------ Data excerpts ------
(* ===== verification/TmuxGateSpec.v ===== *)
(** * TmuxGateSpec: consent, typed input and recovery.

    What [TmuxGate] and the connection behind it promise: typed keys reach
    tmux in order; without trust or an answer nothing but the line that
    detaches is written; a question that stands is published; and a terminal
    that is not connected takes input again within a bounded time. *)

From S2P Require Import Prelude RustStr TmuxBase TmuxCommand TmuxMessage TmuxLayout TmuxDecode.
From S2P Require Import TmuxDecodeSpec TmuxClient TmuxConnection TmuxConnectionSpec TmuxGate.
#[local] Open Scope Z_scope.

(** ** Typed input *)

Definition key_of (s : Step) : option (PaneId * bytes) :=
  match s with Submit (SendKeys p k) _ => Some (p, k) | _ => None end.

(** The keys of the steps, and of the commands, in order. *)
Definition keys_of (steps : list Step) : list (PaneId * bytes) := omap key_of steps.

(** What [l] types into pane [q]. *)
Fixpoint typed_into (q : PaneId) (l : list (PaneId * bytes)) : bytes :=
  match l with
  | [] => []
  | (p, k) :: l => (if bool_decide (p = q) then k else []) ++ typed_into q l
  end.

(** The steps the client takes, in order. *)
Fixpoint taken (client : Client) (steps : list Step) : list Step :=
  match steps with
  | [] => []
  | Act _ :: steps => taken client steps
  | Submit command purpose :: steps =>
      match Client.submit client command with
      | (client, Ok _) => Submit command purpose :: taken client steps
      | (client, Err (TooManyPending | BadArgument _)) => taken client steps
      | (_, Err _) => []
      end
  end.

(** What a call types. *)
Definition typed_by (m : Method) (c : TmuxConnection) : list (PaneId * bytes) :=
  match m with
  | MPaneCommand _ p command =>
      match tc_panes c !! p with
      | None => []
      | Some _ =>
          match command with
          | Input bs => [(p, bs)]
          | InputSequence parts => map (pair p) parts
          | ProgramStatusReply bs => [(p, bs)]
          | Resize _ | Redraw | Kill => []
          end
      end
  | _ => []
  end.

(** The calls the gate makes for its own clients, outside [drive]. *)
Definition outer (m : Method) : bool :=
  match m with MSubmitted _ _ | MBacklog _ _ | MEnd _ => false | _ => true end.

(** ** Lemmas: what methods do to the keys *)

Lemma typed_into_app q a b : typed_into q (a ++ b) = typed_into q a ++ typed_into q b.
Proof. induction a as [|[p k] a IH]; [done|]. simpl. by rewrite IH, app_assoc. Qed.

(** Writes are the client's: a step asks for a command or for work. *)
Definition asks_write (s : Step) : bool := match s with Act (Write _) => true | _ => false end.

(** A method that sends no key and leaves the backlog as it is. *)
Definition quiet (m : Conn) : Prop :=
  ∀ l n, keeps (λ c, tc_input_backlog c = l ∧ tc_backlog_bytes c = n)
           (λ s, key_of s = None ∧ asks_write s = false) m.

Ltac quiet_method :=
  intros l0 n0;
  repeat first
    [ progress intros
    | apply keeps_modify; by intros ? [? ?]
    | apply keeps_push; split; reflexivity
    | apply keeps_andthen
    | apply keeps_when
    | apply keeps_skip
    | apply keeps_each
    | apply keeps_read_any
    | progress case_match ].

(** The keys a method sends and the backlog it leaves, against what was
    waiting and what was typed: either nothing is sent or nothing waits. *)
Record flows (c : TmuxConnection) (typed : list (PaneId * bytes)) (r : TmuxConnection * list Step)
    : Prop := {
  fl_keys : ∀ q, typed_into q (keys_of r.2) ++ typed_into q (tc_input_backlog r.1)
              = typed_into q (tc_input_backlog c) ++ typed_into q typed;
  fl_one : keys_of r.2 = [] ∨ tc_input_backlog r.1 = [];
  fl_empty : tc_input_backlog c = [] → tc_input_backlog r.1 = [];
  fl_bytes : backlog_total (keys_of r.2) + tc_backlog_bytes r.1
              ≤ tc_backlog_bytes c + backlog_total typed;
  fl_writes : Forall (λ s, asks_write s = false) r.2;
  fl_chunks : Forall (λ kv, is_ok (render (SendKeys kv.1 kv.2)) = true) (keys_of r.2);
}.

Lemma keys_of_app a b : keys_of (a ++ b) = keys_of a ++ keys_of b.
Proof. apply omap_app. Qed.

Lemma keys_none steps :
  Forall (λ s, key_of s = None ∧ asks_write s = false) steps →
  keys_of steps = [] ∧ Forall (λ s, asks_write s = false) steps.
Proof.
  induction 1 as [|s steps [Hs Hw] _ [IH IHw]]; [done|]. split; [|by constructor].
  unfold keys_of in *. simpl. by rewrite Hs.
Qed.

Lemma quiet_flows m c : quiet m → flows c [] (m c).
Proof.
  intros Hm. destruct (Hm _ _ c (conj eq_refl eq_refl)) as [[Hb Hn] Hk].
  apply keys_none in Hk as [Hk Hw]. split; rewrite ?Hk, ?Hb, ?Hn; simpl; try lia; auto.
  intros q. by rewrite app_nil_r.
Qed.

(** Methods one after the other. *)
Lemma flows_seq c t1 t2 a b :
  flows c t1 (a c) → flows (a c).1 t2 (b (a c).1) → flows c (t1 ++ t2) ((a ⨾ b) c).
Proof.
  intros [Hk1 Ho1 He1 Hn1 Hw1 Hc1] [Hk2 Ho2 He2 Hn2 Hw2 Hc2]. rewrite andthen_run. cbn [fst snd].
  split; cbn [fst snd]; rewrite ?keys_of_app, ?backlog_total_app.
  - intros q. rewrite !typed_into_app, <- app_assoc, Hk2, app_assoc, Hk1. by rewrite app_assoc.
  - destruct Ho2 as [H2|]; [|by right]. rewrite H2, app_nil_r.
    destruct Ho1 as [|H1]; [by left|right; auto].
  - auto.
  - lia.
  - by apply Forall_app.
  - by apply Forall_app.
Qed.
(* ===== verification/RingFile.v ===== *)
(** * RingFile: a parked terminal's output on disk.

    Models the file half of
    crates/chan-library/src/terminal_sessions/ring.rs: the header [layout],
    [TerminalState] and its encoding, and [RingFile], the memfd a parked
    session's output ring is mirrored into, with its reader.

    [File] is the memfd: its bytes, and which of the coming writes fail.  A
    failed write of ring bytes may have stored any prefix of them; the header
    is within one page and its writes, of at most 64 bytes, store all or
    nothing.  A process killed between two writes is the schedule on which
    every write from then on fails. *)

From S2P Require Import Prelude LeBytes.
From Stdlib Require Import Sorted.

(** ** The header *)

Module layout.
Definition MAGIC : bytes := lit "CHANRING".
Definition FORMAT_VERSION : Z := 2.
Definition STATELESS_FORMAT_VERSION : Z := 1.
Definition HEADER_LEN : nat := 64.
Definition VERSION_AT : nat := 8.
Definition HEADER_LEN_AT : nat := 12.
Definition CAPACITY_AT : nat := 16.
Definition WINDOW_AT : nat := 24.
Definition WINDOW_LEN : nat := 24.
Definition STATE_AT : nat := 48.
Definition STATE_LEN : nat := 16.
Definition MODE_SLOTS : nat := 7.
Definition FLAG_ALT_SCREEN : Z := 1.
Definition FLAG_STOPPED : Z := 2.
End layout.

(** ** Terminal state *)

(** [BTreeSet<u16>] as the increasing list of its elements. *)
Fixpoint set_insert (m : Z) (s : list Z) : list Z :=
  match s with
  | [] => [m]
  | x :: s' => if m <? x then m :: s else if m =? x then s else x :: set_insert m s'
  end.

Definition set_collect (l : list Z) : list Z := fold_left (λ s m, set_insert m s) l [].

Record TerminalState := mkTerminalState {
  alt_screen : bool;
  private_modes : list Z;
}.

(** The slots that follow the flags: the modes that are on, then zeros. *)
Definition mode_slots (modes : list Z) : bytes :=
  let slots := take layout.MODE_SLOTS modes in
  concat (map (to_le_bytes 2) slots)
    ++ replicate (2 * (layout.MODE_SLOTS - length slots)) 0.

(** [slice.chunks_exact(2)], as the [u16]s they spell. *)
Fixpoint u16s (bs : bytes) : list Z :=
  match bs with
  | a :: b :: bs => from_le_bytes [a; b] :: u16s bs
  | _ => []
  end.

Module TerminalState.

Definition encode (s : TerminalState) (stopped : bool) : bytes :=
  let flags := 0 in
  let flags := if alt_screen s then Z.lor flags layout.FLAG_ALT_SCREEN else flags in
  let flags := if stopped then Z.lor flags layout.FLAG_STOPPED else flags in
  to_le_bytes 2 flags ++ mode_slots (private_modes s).

Definition decode (region : bytes) : TerminalState * bool :=
  let flags := from_le_bytes (slice 0 2 region) in
  let modes := set_collect (filter (λ m, m ≠ 0) (u16s (drop 2 region))) in
  (mkTerminalState (negb (Z.land flags layout.FLAG_ALT_SCREEN =? 0)) modes,
   negb (Z.land flags layout.FLAG_STOPPED =? 0)).

Definition with_stop (region : bytes) : bytes := encode (decode region).1 true.

End TerminalState.

(** ** The file *)

(** The memfd: its bytes, and the outcome of the coming writes: [None]
    succeeds, [Some n] fails with [n] bytes stored. *)
Record File := mkFile {
  f_data : bytes;
  f_faults : list (option nat);
}.

Inductive IoError := WriteFailed | InvalidData.

Definition write_all_at (f : File) (bs : bytes) (at_ : nat) : File * result unit IoError :=
  match f_faults f with
  | [] => (mkFile (list_inserts at_ bs (f_data f)) [], Ok tt)
  | None :: fl => (mkFile (list_inserts at_ bs (f_data f)) fl, Ok tt)
  | Some n :: fl =>
      (mkFile (if (at_ <? layout.HEADER_LEN)%nat then f_data f
               else list_inserts at_ (take n bs) (f_data f)) fl, Err WriteFailed)
  end.

(** [read_exact_at(buf, at)] of [n] bytes. *)
Definition read_exact_at (f : File) (n at_ : nat) : option bytes :=
  if (at_ + n <=? length (f_data f))%nat then Some (slice at_ n (f_data f)) else None.

Record RingFile := mkRingFile {
  rf_file : File;
  rf_capacity : Z;
  rf_start : Z;
  rf_end : Z;
  rf_state : bytes;
  rf_version : Z;
}.

Definition rf_set_file (f : File) (r : RingFile) : RingFile :=
  mkRingFile f (rf_capacity r) (rf_start r) (rf_end r) (rf_state r) (rf_version r).
Definition rf_set_window (s e : Z) (r : RingFile) : RingFile :=
  mkRingFile (rf_file r) (rf_capacity r) s e (rf_state r) (rf_version r).
Definition rf_set_state (st : bytes) (r : RingFile) : RingFile :=
  mkRingFile (rf_file r) (rf_capacity r) (rf_start r) (rf_end r) st (rf_version r).
Definition rf_set_version (v : Z) (r : RingFile) : RingFile :=
  mkRingFile (rf_file r) (rf_capacity r) (rf_start r) (rf_end r) (rf_state r) v.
------
## [Instructions to follow]
Please retype, with no changes, the lines that run from the first line of the entries to the line with "From S2P Require Import Prelude RustStr", both ends included.

## [Reply to the exercise]
(* ===== verification/TmuxGateSpec.v ===== *)
(** * TmuxGateSpec: consent, typed input and recovery.

    What [TmuxGate] and the connection behind it promise: typed keys reach
    tmux in order; without trust or an answer nothing but the line that
    detaches is written; a question that stands is published; and a terminal
    that is not connected takes input again within a bounded time. *)

From S2P Require Import Prelude RustStr TmuxBase TmuxCommand TmuxMessage TmuxLayout TmuxDecode.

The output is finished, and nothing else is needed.